Canadian Charter of Rights and Freedoms

I've practiced Charter law in past, though it is a complex field so I haven't included it in the Latest Word topics before. This is just a start at it. There is a section on Charter tort law here.

Oakes Test (s.1)
Freedom of Expression (s.2b)
Electoral Representation (s.2c)
Privacy (s.8)
Discrimination (s.15)
Declarations of Invalidity (s.52)
Unwritten Constitution
Delayed Declaration Remedy
Charter II

. Friedman v. Canada (National Revenue)

In Friedman v. Canada (National Revenue) (Fed CA, 2021) the Federal Court of Appeal considered the role of adjudicative facts in Charter cases:
[35] The jurisprudence is clear (and abundant) that courts should not decide constitutional cases in a factual vacuum. This principle finds recent expression in Ernst v. Alberta Energy Regulator, 2017 SCC 1, [2017] 1 S.C.R. 3 at para. 22 where the following appears:
Where a person challenging a law’s constitutionality fails to provide an adequate factual basis to decide the challenge, the challenge fails. As Cory J. put it on behalf of the Court in MacKay v. Manitoba, 1989 CanLII 26 (SCC), [1989] 2 S.C.R. 357, at p. 366, “the absence of a factual base is not just a technicality that could be overlooked, but rather it is a flaw that is fatal to the appellants’ position”.

(emphasis in the original)
[36] That said, in an early Charter case, the Supreme Court left open the possibility that a finding of invalidity could be made on the face of the statute or provision:
However, the principle I am discussing is not absolute. There may be rare cases where the question of constitutionality will present itself as a simple question of law alone which can be finally settled by a motion judge. A theoretical example which comes to mind is one where Parliament or a legislature would purport to pass a law imposing the beliefs of a state religion. Such a law would violate s. 2(a) of the Canadian Charter of Rights and Freedoms, could not possibly be saved under s. 1 of the Charter and might perhaps be struck down right away; see Attorney General of Quebec v. Quebec Association of Protestant School Boards, 1984 CanLII 32 (SCC), [1984] 2 S.C.R. 66, at p. 88. It is trite to say that these cases are exceptional.

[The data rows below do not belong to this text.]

Lemma keyRecord_at t o k b0 tl :
  rec_at (log t) o k → k ≠ [] → key_record k = (b0 :: tl) ++ k → put_uvarint (zlen k) = b0 :: tl →
  (bz b0 < 128 → zlen k = bz b0 ∧ tl = []) →
  keyRecord t o = Ret (o + zlen (b0 :: tl), zlen k).
Proof.
  intros H Hne E Eu Hs. unfold keyRecord. read_record H. pose proof H as (_ & _ & _ & _ & Hk).
  destruct (raw_header k b0 tl (k ++ suf) Hk Eu Hs) as (Hu & Hi & Hb).
  rewrite E, <- app_assoc. cbn [app] in *. rewrite znth_0_cons. cbn [or_panic]. rewrite res_bind_ret, Hu, Hi.
  destruct (Z.ltb_spec (bz b0) 128); [|done]. by destruct Hb as [-> ->].
Qed.

Lemma raw_key_at t o k b0 tl :
  rec_at (log t) o k → k ≠ [] → key_record k = (b0 :: tl) ++ k → put_uvarint (zlen k) = b0 :: tl →
  (bz b0 < 128 → zlen k = bz b0 ∧ tl = []) → raw_key t o = Ret k.
Proof.
  intros H Hne E Eu Hs. unfold raw_key. rewrite (keyRecord_at _ _ _ _ _ H Hne E Eu Hs), res_bind_ret.
  destruct (Z.eqb_spec (zlen k) 0) as [Hz|Hz]; [by destruct k|].
  destruct H as (pre & suf & El & <- & _).
  rewrite (zslice_at _ (pre ++ b0 :: tl) k suf); [done|by rewrite El, E, <- !app_assoc| |done].
  by rewrite zlen_app.
Qed.

Lemma keyAt_at t o k : rec_at (log t) o k → keyAt t o = Ret k.
Proof.
  intros H. unfold keyAt. destruct (key_record_first k) as (b & tl & E).
  rewrite (znth_rec_at _ _ _ _ _ H E). cbn [or_panic]. rewrite res_bind_ret.
  destruct (record_cases k) as [p b0x Hp Er|Hk Er|b0 tl' Hn Er Eu Hne Hs].
  - destruct (packed_first _ _ _ [] Hp) as [tl0 E']. rewrite app_nil_r, <- Er, E in E'. injection E' as -> _.
    rewrite bool_decide_true by done. read_record H.
    by rewrite Er, (parse_record _ _ _ _ Hp), res_bind_ret, (appendKey_record _ _ _ _ Hp).
  - rewrite Er in E. injection E as <- _. rewrite bool_decide_true by done. read_record H.
    by rewrite Er, parse_empty, res_bind_ret, Hk.
  - rewrite Er in E. injection E as <- _. rewrite bool_decide_false by done. by eapply raw_key_at.
Qed.

Lemma keyEquals_at t o k key : rec_at (log t) o k → keyEquals t o key = Ret (bool_decide (key = k)).
Proof.
  intros H. unfold keyEquals. read_record H. pose proof H as (_ & _ & _ & _ & Hk).
  destruct (record_cases k) as [p b0x Hp ->| -> ->|b0 tl Hn -> Eu Hne Hs].
  - destruct (packed_first _ _ _ suf Hp) as [tl E]. rewrite E, znth_0_cons, <- E. cbn [or_panic].
    rewrite res_bind_ret, bool_decide_true by done.
    by rewrite (parse_record _ _ _ _ Hp), res_bind_ret, (equals_record _ _ _ _ Hp).
  - rewrite parse_empty. cbn. f_equal. by destruct key.
  - destruct (raw_header k b0 tl (k ++ suf) Hk Eu Hs) as (Hu & Hi & Hb).
    rewrite <- app_assoc, (eq_refl : znth ((b0 :: tl) ++ k ++ suf) 0 = Some b0). cbn [or_panic].
    rewrite res_bind_ret, (bool_decide_false (b0 = packEscape)) by done.
    assert (Eh : (if 128 <=? bz b0 then let '(v, width) := uvarint ((b0 :: tl) ++ k ++ suf) in (i64 v, width) else (bz b0, 1))
            = (zlen k, zlen (b0 :: tl))).
    { rewrite Hu, Hi. destruct (Z.leb_spec 128 (bz b0)); [done|]. by destruct Hb as [-> ->]. }
    rewrite Eh. destruct (Z.eqb_spec (zlen k) (zlen key)) as [El|El]; cbn [negb].
    + rewrite (zslice_at _ (b0 :: tl) k suf) by done. cbn [or_panic]. rewrite res_bind_ret.
      f_equal. by apply bool_decide_ext.
    + f_equal. symmetry. apply bool_decide_eq_false. by intros ->.
Qed.

Lemma KeyLen_at t o k : rec_at (log t) o k → KeyLen t o = Ret (zlen k).
Proof.
  intros H. unfold KeyLen. read_record H.
  destruct (record_cases k) as [p b0x Hp ->| -> ->|b0 tl Hn Er Eu Hne Hs].
  - destruct (packed_first _ _ _ suf Hp) as [tl E]. rewrite E, znth_0_cons, <- E. cbn [or_panic].
    rewrite res_bind_ret, bool_decide_true by done.
    by rewrite (parse_record _ _ _ _ Hp), res_bind_ret, (keyLen_record _ _ _ Hp).
  - done.
  - rewrite (keyRecord_at _ _ _ _ _ H Hn Er Eu Hs). rewrite Er. cbn [app]. rewrite znth_0_cons. cbn [or_panic].
    by rewrite res_bind_ret, bool_decide_false.
Qed.

Lemma recordHash_at maphash t o k : rec_at (log t) o k → recordHash maphash t o = Ret (Hash maphash k).
Proof.
  intros H. unfold recordHash. read_record H.
  destruct (record_cases k) as [p b0x Hp ->| -> ->|b0 tl Hn Er Eu Hne Hs].
  - destruct (packed_first _ _ _ suf Hp) as [tl E]. rewrite E, znth_0_cons, <- E. cbn [or_panic].
    rewrite res_bind_ret, bool_decide_true by done.
    by rewrite (parse_record _ _ _ _ Hp), res_bind_ret, (appendKey_record _ _ _ _ Hp), res_bind_ret.
  - done.
  - rewrite (raw_key_at _ _ _ _ _ H Hn Er Eu Hs). rewrite Er. cbn [app]. rewrite znth_0_cons. cbn [or_panic].
    by rewrite res_bind_ret, bool_decide_false.
Qed.

Lemma keyChunked_at t c o k : rec_at (log t) o k → ∃ c', keyChunked t c o = Ret (k, c').
Proof.
  intros H. unfold keyChunked. destruct (key_record_first k) as (b & tl & E).
  rewrite (znth_rec_at _ _ _ _ _ H E). cbn [or_panic]. rewrite res_bind_ret.
  destruct (record_cases k) as [p b0x Hp Er|Hk Er|b0 tl' Hn Er Eu Hne Hs].
  - destruct (packed_first _ _ _ [] Hp) as [tl0 E']. rewrite app_nil_r, <- Er, E in E'. injection E' as -> _.
    rewrite bool_decide_true by done. read_record H. unfold chunk_decode.
    rewrite Er, (parse_record _ _ _ _ Hp), res_bind_ret.
    pose proof (keyLen_record _ _ _ Hp) as Hl. unfold parts_keyLen in Hl.
    destruct (mkflags_spec (pk_digits p) b0x (nonempty (pk_prefix p))) as (_ & _ & _ & Hne & _).
    rewrite <- (po_flags _ _ _ Hp) in Hne. change (pp_flags (record_parts p)) with (pk_flags p) in *.
    destruct (Z.eqb_spec (pk_flags p) packEmpty); [done|]. rewrite Hl.
    set (c' := if ck_cap c - zlen (ck_buf c) <? zlen k then _ else c). rewrite (appendKey_record _ _ _ _ Hp), res_bind_ret.
    assert (Hpos : 0 < zlen k).
    { rewrite (po_split _ _ _ Hp), !zlen_app. pose proof (po_min _ _ _ Hp) as Hm. unfold packMinDigits in Hm.
      pose proof (zlen_nonneg (pk_prefix p)). pose proof (zlen_nonneg (marker b0x)). lia. }
    destruct (znth_is_Some k 0 ltac:(lia)) as [x Hx].
    rewrite znth_app_r, Z.sub_diag, Hx by lia. cbn [or_panic]. rewrite res_bind_ret.
    rewrite (zslice_at _ (ck_buf c') k []) by (rewrite ?app_nil_r; done). cbn [or_panic]. rewrite res_bind_ret. eauto.
  - rewrite Er in E. injection E as <- _. rewrite bool_decide_true by done. read_record H.
    unfold chunk_decode. rewrite Er, parse_empty, res_bind_ret, Hk. cbn. eauto.
  - pose proof E as E0. rewrite Er in E0. injection E0 as <- _. rewrite bool_decide_false by done.
    rewrite (keyAt_at _ _ _ H), res_bind_ret. eauto.
Qed.

(** ** Slot words *)

Lemma slotWord_eq f v o :
  0 ≤ f < 2 ^ 6 → 0 ≤ v < 2 ^ 27 → 0 ≤ o < 2 ^ 30 →
  slotWord f v o = ((2 ^ 6 + f) * 2 ^ 27 + v) * 2 ^ 30 + o.
Proof.
  intros. unfold slotWord, liveBit, fingerprintShift, valueShift.
  replace (Z.shiftl 1 63) with (Z.shiftl (2 ^ 6) 57) by done.
  rewrite <- (Z.shiftl_lor _ _ 57). change (2 ^ 6) with (Z.shiftl 1 6) at 1.
  rewrite (lor_shiftl_add 1 f 6) by lia.
  replace (Z.shiftl (1 * 2 ^ 6 + f) 57) with (Z.shiftl (Z.shiftl (1 * 2 ^ 6 + f) 27) 30)
    by (rewrite Z.shiftl_shiftl by lia; done).
  rewrite <- Z.shiftl_lor, lor_shiftl_add, lor_shiftl_add by lia. lia.
Qed.

Lemma slotWord_fields f v o :
  0 ≤ f < 2 ^ 6 → 0 ≤ v < 2 ^ 27 → 0 ≤ o < 2 ^ 30 →
  isLive (slotWord f v o) = true ∧ slotFingerprint (slotWord f v o) = f ∧
  slotValue (slotWord f v o) = v ∧ slotOffset (slotWord f v o) = o ∧ slotWord f v o ≠ 0.
Proof.
  intros Hf Hv Ho. rewrite slotWord_eq by done.
  set (w := _ + o). assert (Hw : w = ((2 ^ 6 + f) * 2 ^ 27 + v) * 2 ^ 30 + o) by done. clearbody w.
  unfold isLive, slotFingerprint, slotValue, slotOffset, u32. split_and!.
  - apply negb_true_iff, Z.eqb_neq. intros E.
    assert (Hb : Z.testbit w 63 = true).
    { apply Z.testbit_true; [lia|]. change (2 ^ 63) with 9223372036854775808. rewrite Hw. dlia. }
    assert (Hl : Z.testbit (Z.land w liveBit) 63 = true) by (by rewrite Z.land_spec, Hb).
    by rewrite E in Hl.
  - change fingerprintMask with (2 ^ 6 - 1). change fingerprintShift with 57.
    rewrite land_mask, shiftr_div by lia. rewrite Hw. dlia.
  - change valueMask with (2 ^ 27 - 1). change valueShift with 30.
    rewrite land_mask, shiftr_div by lia. rewrite Hw. dlia.
  - change offsetMask with (2 ^ 30 - 1). rewrite land_mask by lia. rewrite Hw. dlia.
  - lia.
Qed.

Lemma hashFingerprint_range h : 0 ≤ hashFingerprint h < 2 ^ 6.
Proof.
  unfold hashFingerprint. change fingerprintMask with (2 ^ 6 - 1). rewrite land_mask by lia.
  apply Z.mod_pos_bound. lia.
Qed.

Lemma probeStart_range t h : 0 < zlen (slots t) → 0 ≤ probeStart t h < zlen (slots t).
Proof.
  intros. unfold probeStart. rewrite shiftr_div by lia. pose proof (Z.mod_pos_bound h (2 ^ 32) ltac:(lia)).
  unfold u32. split; [apply Z.div_pos; nia|]. apply Z.div_lt_upper_bound; nia.
Qed.

(** ** Capacity rules *)

Lemma tightCapacity_ok n :
  0 ≤ n → capacityAccepts n (tightCapacity n) = true ∧ initialCapacity ≤ tightCapacity n ∧
  (initialCapacity < n → n * 5 ≤ tightCapacity n * 4 ∧ tightCapacity n * 4 < n * 5 + 32).
Proof.
  intros Hn. unfold tightCapacity, initialCapacity. destruct (Z.leb_spec n 4) as [H4|H4].
  - unfold capacityAccepts. cbn. split_and!; [by apply Z.leb_le|done|lia].
  - set (c := Z.ldiff ((n * 5 + 3) / 4 + 7) 7).
    assert (Hc : n * 5 ≤ c * 4 ∧ c * 4 < n * 5 + 32).
    { unfold c. rewrite (ldiff_mask _ 3 ltac:(lia) : Z.ldiff _ 7 = _). change (2 ^ 3) with 8. dlia. }
    clearbody c. assert (Ha : capacityAccepts n c = true).
    { unfold capacityAccepts, initialCapacity. destruct (Z.eqb_spec c 4); apply Z.leb_le; dlia. }
    cbn [tight_loop]. rewrite Ha. split_and!; done || lia.
Qed.

Lemma capacity_loop_ok n : 1 ≤ n → ∀ fuel c,
  1 ≤ c → gradualGrowthMin ≤ c * 2 ^ (Z.of_nat fuel - 2) → (2 ≤ fuel)%nat →
  capacityAccepts n (capacity_loop fuel n c) = true ∧ c ≤ capacity_loop fuel n c.
Proof.
  intros Hn. unfold gradualGrowthMin. induction fuel as [|fuel IH]; intros c Hc Hf H2; [lia|].
  cbn [capacity_loop]. destruct (capacityAccepts n c) eqn:Ea; [split; [done|lia]|]. unfold gradualGrowthMin.
  destruct (Z.ltb_spec c 256).
  - destruct (decide (fuel = 1%nat)) as [->|]; [cbn in Hf; lia|].
    destruct (IH (c * 2)) as [? ?]; [lia| |lia|split; [done|lia]].
    replace (Z.of_nat (S fuel) - 2) with (Z.of_nat fuel - 2 + 1) in Hf by lia.
    rewrite Z.pow_add_r in Hf by lia. lia.
  - destruct (tightCapacity_ok (n + n / 2)) as (Ht & H4 & Hb); [dlia|].
    assert (Hn' : c * 8 / 10 < n).
    { unfold capacityAccepts, initialCapacity in Ea. destruct (Z.eqb_spec c 4); [lia|]. by apply Z.leb_gt in Ea. }
    specialize (Hb ltac:(unfold initialCapacity; dlia)).
    assert (Ha : capacityAccepts n (tightCapacity (n + n / 2)) = true).
    { unfold capacityAccepts, initialCapacity in *. destruct (Z.eqb_spec (tightCapacity (n + n / 2)) 4); [lia|].
      apply Z.leb_le. apply Z.leb_le in Ht. dlia. }
    destruct fuel; [lia|]. cbn [capacity_loop]. rewrite Ha. split; [done|]. dlia.
Qed.

Lemma capacityFor_ok t n :
  1 ≤ n → capacityAccepts n (capacityFor t n) = true ∧ zlen (slots t) ≤ capacityFor t n ∧ 1 ≤ capacityFor t n.
Proof.
  intros Hn. unfold capacityFor. destruct (Z.eqb_spec n 0); [lia|]. pose proof (zlen_nonneg (slots t)).
  destruct (Z.eqb_spec (zlen (slots t)) 0) as [E|E].
  - destruct (capacity_loop_ok n Hn 10 initialCapacity) as [? ?]; [done|done|lia|].
    unfold initialCapacity in *. split_and!; [done|lia..].
  - destruct (capacity_loop_ok n Hn 10 (zlen (slots t))) as [? ?]; [lia| |lia|split_and!; [done|lia..]].
    unfold gradualGrowthMin. change (2 ^ (Z.of_nat 10 - 2)) with 256. lia.
Qed.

Manitoba (A.G.) v. Metropolitan Stores Ltd., 1987 CanLII 79 (S.C.C.), [1987] 1 S.C.R. 110 at para. 50
[37] One of the reasons that such cases are exceptional is that an apparent conflict between legislation and the Charter may be capable of resolution using the tools available in Charter litigation. This issue was considered in Reference re Same-Sex Marriage, 2004 SCC 79, [2004] 3 S.C.R. 698 [Reference re Same-Sex Marriage], a reference as to the constitutionality of the Proposal for an Act respecting certain aspects of legal capacity for marriage for civil purposes (Same sex reference). One of the arguments raised against the proposed legislation was that religious officials would be compelled to perform same-sex marriages contrary to their religious beliefs which would conflict with same-sex couples’ right to be free from discrimination. The Supreme Court dealt with this as follows:
This leaves the issue of whether the Proposed Act will create an impermissible collision of rights. The potential for a collision of rights does not necessarily imply unconstitutionality. The collision between rights must be approached on the contextual facts of actual conflicts. The first question is whether the rights alleged to conflict can be reconciled: Trinity Western University v. British Columbia College of Teachers, [2001] 1 S.C.R. 772, 2001 SCC 31, at para. 29. Where the rights cannot be reconciled, a true conflict of rights is made out. In such cases, the Court will find a limit on religious freedom and go on to balance the interests at stake under s. 1 of the Charter: Ross v. New Brunswick School District No. 15, 1996 CanLII 237 (SCC), [1996] 1 S.C.R. 825, at paras. 73-74. In both steps, the Court must proceed on the basis that the Charter does not create a hierarchy of rights (Dagenais v. Canadian Broadcasting Corp., 1994 CanLII 39 (SCC), [1994] 3 S.C.R. 835, at p. 877) and that the right to religious freedom enshrined in s. 2(a) of the Charter is expansive.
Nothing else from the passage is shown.